SUPPLIED DATA —
(** * Kettlebell rep segmentation and anaerobic-threshold (ANT) detection

    Shallow embedding of [api/services/rep_detector.py] and
    [api/services/ant_calculator.py].

    Numbers: Python floats are modelled as exact rationals [Q]; Python ints
    as [Z] (configuration values, ANT index) or [nat] (array indices that
    are produced by [range] and therefore never negative).  Comparisons of
    floats become the boolean comparisons below. *)

From Stdlib Require Import String QArith Qabs Qminmax Qround ZArith List Bool Lia Lqa Sorted.
Import ListNotations.

Open Scope Q_scope.

(* ------------------------------------------------------------------ *)
(** ** Numeric helpers (numpy primitives) *)

Definition Qltb (a b : Q) : bool := negb (Qle_bool b a).
Definition Qleb (a b : Q) : bool := Qle_bool a b.

(** [sum] of a list of floats. *)
Definition Qsum (l : list Q) : Q := fold_right Qplus 0 l.

(** [np.mean]: sum divided by length (only ever applied to non-empty
    slices for a validated configuration). *)
Definition np_mean (l : list Q) : Q := Qsum l / inject_Z (Z.of_nat (length l)).

(** [np.diff]. *)
Fixpoint np_diff (l : list Q) : list Q :=
  match l with
  | a :: ((b :: _) as rest) => (b - a) :: np_diff rest
  | _ => []
  end.

(** [np.max] / [np.min] of a non-empty array (the head is the default for
    the empty case, which the code never reaches). *)
Definition np_max (l : list Q) : Q :=
  match l with
  | [] => 0
  | a :: rest => fold_left Qmax rest a
  end.

Definition np_min (l : list Q) : Q :=
  match l with
  | [] => 0
  | a :: rest => fold_left Qmin rest a
  end.

(** [np.sign] of a float. *)
Definition np_sign (q : Q) : Z :=
  if Qltb 0 q then 1%Z else if Qltb q 0 then (-1)%Z else 0%Z.

(** Python slice [l[a:b]] for non-negative bounds. *)
Definition py_slice {A} (l : list A) (a b : nat) : list A :=
  firstn (b - a) (skipn a l).

(** Python indexing [l[i]] with a (possibly negative) int; [None] is
    [IndexError]. *)
Definition py_index {A} (l : list A) (i : Z) : option A :=
  if (0 <=? i)%Z then nth_error l (Z.to_nat i)
  else if (- Z.of_nat (length l) <=? i)%Z
       then nth_error l (Z.to_nat (Z.of_nat (length l) + i))
       else None.
(* ===== verification/_CoqProject ===== *)
-Q . S2P
Prelude.v
Effects.v
PyStruct.v
Checksum.v
Incremental.v
V3Constants.v
V3Header.v
V3Samples.v
ModelsV3.v
V3Frames.v
Synthetic.v
SimulatorV3.v
DeviceV3.v
MemoryTransport.v
Profiles.v
Losses.v
Blocks.v
Views.v
Continuity.v
StreamQueues.v
Reader.v
Validator.v
ClientStream.v
Delivery.v
Session.v
ControlPlane.v
EndToEnd.v
Alignment.v
AlignmentSpec.v
Aligned.v
Identity.v
Discovery.v
Diagnostics.v
Client.v
ClientSafety.v
ClientTrace.v
ClientDelivery.v
V1Constants.v
V1Header.v
V1Payload.v
V1Frames.v
V2Constants.v
V2Header.v
V2Payload.v
V2Frames.v
V2Compatible.v
(* ===== verification/Prelude.v ===== *)
(** * ThingDAQ: a verified model of the wire protocols and of the v3 data path

    ThingDAQ is a Python package that drives a data-acquisition board over a serial
    link: the host sends command frames, the device answers each one and, between START
    and STOP, streams ADC and GPIO data frames. This library models the protocol-v3 path
    of the package [src/daq_api/src/thingdone_daq] end to end, from the bytes of a frame
    to the items [ThingDAQ.read_block] returns, together with the simulated device and
    the in-memory transport the package is tested against; and the wire formats of
    protocol versions 1 and 2 behind the same parser. Python integers are [Z];
    machine-width arithmetic keeps its mask ([u32], [u64]); a call that may raise
    returns a [result]; an object's state is a record passed through its operations.

    ** Parts and files, in dependency order

    - [Prelude], [Effects], [PyStruct]: results, bytes, little-endian integers,
      [IntEnum]s; methods as functions of a state that may raise, with their weakest
      preconditions; the [struct] formats of the standard library ([pack],
      [unpack_from], [iter_unpack]).
    - [Checksum] ([checksum.py]): CRC-32, CRC-32C and Adler-32, table-driven, deferred
      and accelerated; [zlib] is its published definition.
    - [Incremental] ([_incremental.py]): the bounded resynchronising parser over an
      interface [FrameCodec]; its laws are the class [FrameCodecLaws].  An exception that
      the loop does not catch leaves [feed]; the laws show that the decoders raise none.
      The unbounded scanner [scans] is the specification the parser refines.
    - [V3Constants] ([_generated/protocol_v3_constants.py]), [V3Header], [V3Samples],
      [V3Frames] ([protocol_v3.py]): headers, the raw, packed and run-length payloads,
      whole frames, commands, responses, and the instance of the parser interface.
    - [ModelsV3] ([models_v3.py]): settings, capabilities, INFO, STATUS and the other
      control values, their codecs and the selection of settings.
    - [Synthetic] ([synthetic.py]): sample generators and payload validators.
    - [SimulatorV3], [DeviceV3] ([simulator_v3.py]): the device; the second file holds
      its specification and theorems.
    - [MemoryTransport] ([transport.py], [InMemoryTransport]) over that device.
    - [Profiles], [Losses], [Blocks], [Views], [Continuity] ([models.py]): rate profiles
      and metadata, loss reports, the decoded blocks and [decode_v3_block], the views
      over them, and the classification of a block against an expectation.
    - [StreamQueues], [Reader] ([reader.py]): the block and report queues; the request
      map, response dispatch, expiry and termination.
    - [Validator] ([streaming.py], [synthetic.py]): the strict synthetic validator.
    - [ClientStream], [Delivery] ([client.py]): the client's per-stream bookkeeping and
      the consumer's view of the items it returns.
    - [Session] ([negotiation.py], [session_v3.py]): wire negotiation and the control
      session over an interface, [ProbeLink] and [CommandLink]; [ControlPlane]
      instantiates it with the reader, the parser and the simulated device, and
      [EndToEnd] follows the data frames of a run from that device to the validator.
    - [Alignment], [AlignmentSpec], [Aligned] ([alignment.py]): the timestamp aligner,
      the walk that specifies its output, and its theorems.
    - [Identity] ([identity.py]), [Discovery] ([discovery.py]), [Diagnostics]
      ([diagnostics.py]): identity snapshots and pins, the scan of the serial ports and
      the choice of a device, fault snapshots and counter reconciliation.
    - [Client] ([client.py], [ThingDAQ]): the whole client of a v3 device, carrying the
      session and the stream bookkeeping, over the reader as an interface,
      [ReaderLink].  [ClientSafety] holds what an opened client knows, [ClientTrace] the
      commands it sends, the INFO answers it is told and what it closes, [ClientDelivery]
      what an application reads through it.

    - [V1Constants] ([_generated/protocol_constants.py]), [V1Header], [V1Payload],
      [V1Frames] ([protocol.py]): the wire format of version 1, with the rules of every
      payload (configuration, INFO, STATUS, benchmark, GPIO diagnostics), and its own
      instance of the parser interface.
    - [V2Constants] ([_generated/protocol_v2_constants.py]), [V2Header], [V2Payload],
      [V2Frames] ([protocol_v2.py]): the same for version 2, which extends configuration
      and INFO, adds two readings, and validates the payloads it shares with version 1
      by that version's code.
    - [V2Compatible] ([protocol_v2.py]): the parser of streams that mix the versions,
      one more instance of the interface, built from the other three.

    A definition keeps the name of the Python function it translates; the helpers that
    name one branch or one block of statements say which in their comment.

    ** What the theorems show

    - Codecs: version-3 decoding accepts exactly the well-formed byte strings, in every
      version what is encoded decodes to the arguments, one corrupted byte is detected (in
      version 1 under each of its three checksums), and arbitrary bytes raise only the
      errors the parser catches.  A stream that mixes versions is delivered whole, and
      only frames of negotiated versions come out of it.  The table-driven checksums are
      the bit-at-a-time ones.
    - Parsing: for every chunking of a stream of bytes, the bounded parser raises nothing,
      delivers what the unbounded scanner finds, conserves bytes, stays within its bound
      and recovers after noise.
    - Device and transport: every request has one reply, every command the reply and
      effect its state machine prescribes, replays are refused, data frames number and
      stamp samples without a gap, public calls succeed under their stated conditions,
      and the transport hands whole frames over in order and never overflows.
    - Blocks and losses: [decode_v3_block] yields a block exactly for frames that obey
      the settings; the continuity analysis is total and reports exactly what is
      missing; aggregated loss reports keep every count.
    - Reader and client: no block is lost silently between the wire and the application,
      what is evicted, stale, undecoded for want of settings or cleared by closing is
      accounted for, requests settle once and only by their own answer, and a dead
      session leaves nobody waiting; following the returned items reproduces the
      position of each stream.
    - Session: whatever the device answers, the settings a session believes in are
      confirmed and advertised by a table the device sent (its own, until the table is
      read again) and its identity stays that of the device it was opened with; STOP
      ends when the clock passes its deadline; with the simulated device the cycle
      CONFIGURE, START, STATUS, STOP succeeds and both sides agree.
    - Alignment: the output tiles each run, each input block is in exactly one interval,
      each gap is yielded once and where it was measured, complete streams pair up for
      every interleaving in the window, and the aligner's memory is bounded.
    - Client: an open client keeps the device it verified over any sequence of calls;
      opening takes two INFO answers of one identity, sends queries only, and STOP under
      its policy, and closes what it opened when it fails; closing always closes, stops
      the device first, raises exactly the failures there were and sends nothing
      afterwards; what [read_block] returns tells about every item since START.
      Choosing a device by scan or serial gives the one whose identity the opened client
      has.

    ** Conventions, bounds and fuel

    Loops of the source are structural where they can be.  [Incremental.drain_loop] takes
    one more pass than the buffered bytes and [feed_loop] one more than the chunk, which
    is enough because each pass consumes a byte or stops; the theorems prove that the
    fuel never runs out.  The request-ID search makes the source's bounded number of
    tries.  [Delivery.read_blocks] is a bounded number of calls, and two per item suffice.
    The drain loop of [Session.session_stop] takes one pass per two readings of the clock:
    fuel that covers the readings until the deadline is enough.  The aligner's loops take
    twice the pending intervals and two, proved never to run out.  Negotiation and
    synchronization make the source's bounded number of tries.
    The reader's methods are one definition per critical section of its lock, and a run
    is any list of them, so every interleaving of the reader thread with its callers is
    covered; request objects live in a store because the thread and the caller share
    them.  [monotonic()] and the answers of the device that a method asks for are
    arguments.  An error keeps its class and message where the source's behaviour depends
    on them, and its category elsewhere.

    ** Not modelled

    The simulated device, the control models and the client branches of versions 1 and
    2, which version 3 supersedes; [SerialTransport], the listing of the ports, threads
    and clocks, which are I/O behind the interfaces above; NumPy arrays, calibration and
    the conversions of ticks to seconds, which are floating point; slices of sample
    views; the evidence records attached to errors; the command line, the demo and the
    soak and experiment tools, which assemble reports around live sessions; the protocol
    generator, whose Python output is [V3Constants]. [str.casefold] is a parameter of
    [Discovery]. [isinstance] checks are absent where the model is typed. Event queues
    only carry v1/v2 frames. *)

From Corelib Require Export ssreflect_rw.
From stdpp Require Export base numbers list strings prelude.
From Stdlib Require Export ZArith Lia.
(* ===== verification/Effects.v ===== *)
(** * Methods: a state passed along and an exception ([Prelude]'s [result]).

    A Python method of an object [S] is a function from the object to the object it
    leaves and to what it returns or raises; what it changed before raising stays
    changed.  [wp] states what a method does on both exits, and its rules are what the
    proofs about a class share. *)

From S2P Require Import Prelude.

Definition effect (S E A : Type) : Type := S -> S * result E A.

#[export] Instance effect_ret {S E} : MRet (effect S E) := fun A a s => (s, Ok a).
#[export] Instance effect_bind {S E} : MBind (effect S E) := fun A B k m s =>
  match m s with
  | (s, Ok a) => k a s
  | (s, Err e) => (s, Err e)
  end.

Section Operations.
Context {S E : Type}.

Definition raise {A} (e : E) : effect S E A := fun s => (s, Err e).
Definition get : effect S E S := fun s => (s, Ok s).
Definition gets {A} (f : S -> A) : effect S E A := fun s => (s, Ok (f s)).
Definition modify (f : S -> S) : effect S E unit := fun s => (f s, Ok tt).
Definition check (b : bool) (e : E) : effect S E unit := if b then mret tt else raise e.
Definition of_some {A} (o : option A) (e : E) : effect S E A :=
  match o with Some a => mret a | None => raise e end.
(** A pure call, its exceptions seen through [f]. *)
Definition lift {E' A} (f : E' -> E) (m : result E' A) : effect S E A :=
  match m with Ok a => mret a | Err e => raise (f e) end.
End Operations.

Section Logic.
Context {S E : Type}.

(** From [s] the method returns with [Q] or raises with [R]. *)
Definition wp {A} (m : effect S E A) (Q : A -> S -> Prop) (R : E -> S -> Prop) (s : S) : Prop :=
  match m s with
  | (s', Ok a) => Q a s'
  | (s', Err e) => R e s'
  end.

Lemma wp_consequence {A} (m : effect S E A) (Q Q' : A -> S -> Prop) (R R' : E -> S -> Prop) s :
  wp m Q R s -> (forall a s', Q a s' -> Q' a s') -> (forall e s', R e s' -> R' e s') -> wp m Q' R' s.
Proof. unfold wp. destruct (m s) as [s' [a|e]]; auto. Qed.

Lemma wp_bind {A B} (m : effect S E A) (k : A -> effect S E B) Q R s :
  wp m (fun a s' => wp (k a) Q R s') R s -> wp (m ≫= k) Q R s.
Proof. unfold wp, mbind, effect_bind. by destruct (m s) as [s' [a|e]]. Qed.

Lemma wp_ret {A} (a : A) (Q : A -> S -> Prop) (R : E -> S -> Prop) s : Q a s -> wp (mret a) Q R s.
Proof. done. Qed.

Lemma wp_raise {A} e (Q : A -> S -> Prop) (R : E -> S -> Prop) s : R e s -> wp (raise e) Q R s.
Proof. done. Qed.

Lemma wp_get (Q : S -> S -> Prop) (R : E -> S -> Prop) s : Q s s -> wp get Q R s.
Proof. done. Qed.

Lemma wp_gets {A} (f : S -> A) (Q : A -> S -> Prop) (R : E -> S -> Prop) s : Q (f s) s -> wp (gets f) Q R s.
Proof. done. Qed.

Lemma wp_modify f (Q : unit -> S -> Prop) (R : E -> S -> Prop) s : Q tt (f s) -> wp (modify f) Q R s.
Proof. done. Qed.

Lemma wp_check b e (Q : unit -> S -> Prop) (R : E -> S -> Prop) s :
  (b = true -> Q tt s) -> (b = false -> R e s) -> wp (check b e) Q R s.
Proof. by destruct b; intros HQ HR; [apply HQ|apply HR]. Qed.

Lemma wp_of_some {A} (o : option A) e (Q : A -> S -> Prop) (R : E -> S -> Prop) s :
  (forall a, o = Some a -> Q a s) -> (o = None -> R e s) -> wp (of_some o e) Q R s.
Proof. by destruct o; intros HQ HR; [apply HQ|apply HR]. Qed.

Lemma wp_lift {E' A} (f : E' -> E) (m : result E' A) (Q : A -> S -> Prop) (R : E -> S -> Prop) s :
  (forall a, m = Ok a -> Q a s) -> (forall e, m = Err e -> R (f e) s) -> wp (lift f m) Q R s.
Proof. by destruct m; intros HQ HR; [apply HQ|apply HR]. Qed.

(** A method whose outcome is known. *)
Lemma bind_run {A B} (m : effect S E A) (k : A -> effect S E B) s s' a : m s = (s', Ok a) -> (m ≫= k) s = k a s'.
Proof. unfold mbind, effect_bind. by intros ->. Qed.

Lemma wp_returns {A} (m : effect S E A) a Q (R : E -> S -> Prop) s s' : m s = (s', Ok a) -> Q a s' -> wp m Q R s.
Proof. unfold wp. by intros ->. Qed.

Lemma wp_raises {A} (m : effect S E A) e (Q : A -> S -> Prop) (R : E -> S -> Prop) s s' :
  m s = (s', Err e) -> R e s' -> wp m Q R s.
Proof. unfold wp. by intros ->. Qed.

(** What a run of the method shows. *)
Lemma wp_run {A} (m : effect S E A) Q R s s' r :
  wp m Q R s -> m s = (s', r) -> match r with Ok a => Q a s' | Err e => R e s' end.
Proof. unfold wp. intros H Hm. by rewrite Hm in H. Qed.
End Logic.

#[global] Opaque wp.

(** One step of a method under [wp]. *)
Ltac wp_step :=
  first
    [ apply wp_bind
    | apply wp_get
    | apply wp_gets
    | apply wp_modify
    | apply wp_check; intros ?
    | apply wp_of_some; [intros ? ?|intros ?]
    | apply wp_raise
    | apply wp_ret ]; cbv beta zeta.
Lemma crc_shift_inj p x y :
  2 ^ 31 <= p < 2 ^ 32 -> 0 <= x < 2 ^ 32 -> 0 <= y < 2 ^ 32 -> crc_shift p x = crc_shift p y -> x = y.
Proof.
  intros Hp Hx Hy H. assert (H0 : Z.testbit x 0 = Z.testbit y 0) by (rewrite <-!(crc_shift_top p), H; done).
  unfold crc_shift in H. rewrite H0 in H.
  assert (Hs : Z.shiftr x 1 = Z.shiftr y 1).
  { apply Z.bits_inj'. intros i _. apply (f_equal (fun z => Z.testbit z i)) in H. rewrite !Z.lxor_spec in H.
    destruct (Z.testbit (Z.shiftr x 1) i), (Z.testbit (Z.shiftr y 1) i), (Z.testbit (if Z.testbit y 0 then p else 0) i); done. }
  apply Z.bits_inj'. intros i Hi. destruct (Z.eq_dec i 0) as [->|Hne]; [done|].
  apply (f_equal (fun z => Z.testbit z (i - 1))) in Hs. rewrite !Z.shiftr_spec in Hs by lia.
  by replace (i - 1 + 1) with i in Hs by lia.
Qed.

Lemma crc_shift8_inj p x y :
  2 ^ 31 <= p < 2 ^ 32 -> 0 <= x < 2 ^ 32 -> 0 <= y < 2 ^ 32 -> crc_shift8 p x = crc_shift8 p y -> x = y.
Proof.
  intros Hp Hx Hy. unfold crc_shift8. cbn [Nat.iter nat_rect]. intros H.
  repeat (apply crc_shift_inj in H; [|done|repeat apply crc_shift_range; lia..]). done.
Qed.

Lemma fold_crc_inj p l x y :
  2 ^ 31 <= p < 2 ^ 32 -> wf_bytes l -> 0 <= x < 2 ^ 32 -> 0 <= y < 2 ^ 32 ->
  fold_left (crc_byte p) l x = fold_left (crc_byte p) l y -> x = y.
Proof.
  intros Hp Hl. revert x y. induction Hl as [|b l Hb _ IH]; intros x y Hx Hy; [done|].
  rewrite !fold_left_cons. assert (Hp' : 0 <= p < 2 ^ 32) by lia.
  intros H. apply IH in H; [|by apply crc_byte_range..]. unfold crc_byte in H.
  assert (0 <= b < 2 ^ 32) by (unfold is_byte in Hb; pow_lit; lia).
  apply crc_shift8_inj in H; [|done|apply lxor_range; lia..].
  apply (f_equal (fun z => Z.lxor z b)) in H. by rewrite !Z.lxor_assoc, !Z.lxor_nilpotent, !Z.lxor_0_r in H.
Qed.

Lemma crc_single_byte p pre b b' post :
  2 ^ 31 <= p < 2 ^ 32 -> wf_bytes pre -> wf_bytes post -> is_byte b -> is_byte b' -> b <> b' ->
  crc_reference p (pre ++ b :: post) <> crc_reference p (pre ++ b' :: post).
Proof.
  intros Hp Hpre Hpost Hb Hb' Hne H. unfold crc_reference in H.
  apply (f_equal (fun z => Z.lxor z UINT32_MAX)) in H.
  rewrite !Z.lxor_assoc, !Z.lxor_nilpotent, !Z.lxor_0_r, !fold_left_app, !fold_left_cons in H.
  assert (Hp' : 0 <= p < 2 ^ 32) by lia.
  set (r := fold_left (crc_byte p) pre UINT32_MAX) in *.
  assert (Hr : 0 <= r < 2 ^ 32) by (apply fold_crc_range; [done..|by vm_compute]).
  apply fold_crc_inj in H; [|done|done|by apply crc_byte_range..]. unfold crc_byte in H.
  assert (Hb2 : forall c, is_byte c -> 0 <= c < 2 ^ 32) by (unfold is_byte; intros; pow_lit; lia).
  apply crc_shift8_inj in H; [|done|apply lxor_range; auto; lia..].
  apply (f_equal (fun z => Z.lxor r z)) in H. by rewrite <-!Z.lxor_assoc, !Z.lxor_nilpotent, !Z.lxor_0_l in H.
Qed.

(** Every enabled algorithm detects a changed byte. *)
Lemma checksum_single_byte a pre b b' post c :
  wf_bytes pre -> wf_bytes post -> is_byte b -> is_byte b' -> b <> b' ->
  checksum_reference a (pre ++ b :: post) = Some c -> checksum_reference a (pre ++ b' :: post) <> Some c.
Proof.
  intros Hpre Hpost Hb Hb' Hne H1 H2. destruct a; [discriminate|..]; apply Some_inj' in H1, H2; rewrite <-H2 in H1.
  - by apply adler_single_byte in H1.
  - by apply crc_single_byte in H1.
  - by apply crc_single_byte in H1.
Qed.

WHAT YOU HAVE TO DO — In the listing above, start at the line with "the in-memory transport", go on through the line with "whole frames, commands, responses, and", and copy each of those lines exactly; leave out all the rest.

TASK ANSWER —
    the in-memory transport the package is tested against; and the wire formats of
    protocol versions 1 and 2 behind the same parser. Python integers are [Z];
    machine-width arithmetic keeps its mask ([u32], [u64]); a call that may raise
    returns a [result]; an object's state is a record passed through its operations.

    ** Parts and files, in dependency order

    - [Prelude], [Effects], [PyStruct]: results, bytes, little-endian integers,
      [IntEnum]s; methods as functions of a state that may raise, with their weakest
      preconditions; the [struct] formats of the standard library ([pack],
      [unpack_from], [iter_unpack]).
    - [Checksum] ([checksum.py]): CRC-32, CRC-32C and Adler-32, table-driven, deferred
      and accelerated; [zlib] is its published definition.
    - [Incremental] ([_incremental.py]): the bounded resynchronising parser over an
      interface [FrameCodec]; its laws are the class [FrameCodecLaws].  An exception that
      the loop does not catch leaves [feed]; the laws show that the decoders raise none.
      The unbounded scanner [scans] is the specification the parser refines.
    - [V3Constants] ([_generated/protocol_v3_constants.py]), [V3Header], [V3Samples],
      [V3Frames] ([protocol_v3.py]): headers, the raw, packed and run-length payloads,
      whole frames, commands, responses, and the instance of the parser interface.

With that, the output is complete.